EXERCISE DETAILS: Please output the section of the listing below that opens with the line containing "TilePaths.v" and closes with the line containing "QueryChange.v", exactly and with nothing else.

RECORDED DATA:
□ □ □ □ □ □ □

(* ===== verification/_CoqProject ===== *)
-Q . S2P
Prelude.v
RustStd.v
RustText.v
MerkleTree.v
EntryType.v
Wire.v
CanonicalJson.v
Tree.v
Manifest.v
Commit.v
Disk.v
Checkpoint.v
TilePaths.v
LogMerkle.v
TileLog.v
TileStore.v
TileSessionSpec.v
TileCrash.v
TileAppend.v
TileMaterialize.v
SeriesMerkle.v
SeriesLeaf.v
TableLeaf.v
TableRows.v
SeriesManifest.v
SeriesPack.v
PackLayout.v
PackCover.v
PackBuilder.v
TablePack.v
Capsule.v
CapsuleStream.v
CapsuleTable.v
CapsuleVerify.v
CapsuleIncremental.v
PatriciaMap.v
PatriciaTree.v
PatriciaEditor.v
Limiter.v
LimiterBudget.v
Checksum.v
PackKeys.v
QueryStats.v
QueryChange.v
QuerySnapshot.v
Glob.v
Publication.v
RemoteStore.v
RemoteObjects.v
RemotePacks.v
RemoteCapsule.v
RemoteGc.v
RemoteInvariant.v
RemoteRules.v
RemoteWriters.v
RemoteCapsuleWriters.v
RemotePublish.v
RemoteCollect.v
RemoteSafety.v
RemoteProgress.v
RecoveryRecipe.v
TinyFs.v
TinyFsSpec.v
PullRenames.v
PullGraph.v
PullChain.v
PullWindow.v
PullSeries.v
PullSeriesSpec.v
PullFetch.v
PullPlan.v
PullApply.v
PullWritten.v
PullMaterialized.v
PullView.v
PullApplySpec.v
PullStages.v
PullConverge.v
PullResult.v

□ □ □ □ □ □ □

EXPECTED ANSWER:
TilePaths.v
LogMerkle.v
TileLog.v
TileStore.v
TileSessionSpec.v
TileCrash.v
TileAppend.v
TileMaterialize.v
SeriesMerkle.v
SeriesLeaf.v
TableLeaf.v
TableRows.v
SeriesManifest.v
SeriesPack.v
PackLayout.v
PackCover.v
PackBuilder.v
TablePack.v
Capsule.v
CapsuleStream.v
CapsuleTable.v
CapsuleVerify.v
CapsuleIncremental.v
PatriciaMap.v
PatriciaTree.v
PatriciaEditor.v
Limiter.v
LimiterBudget.v
Checksum.v
PackKeys.v
QueryStats.v
QueryChange.v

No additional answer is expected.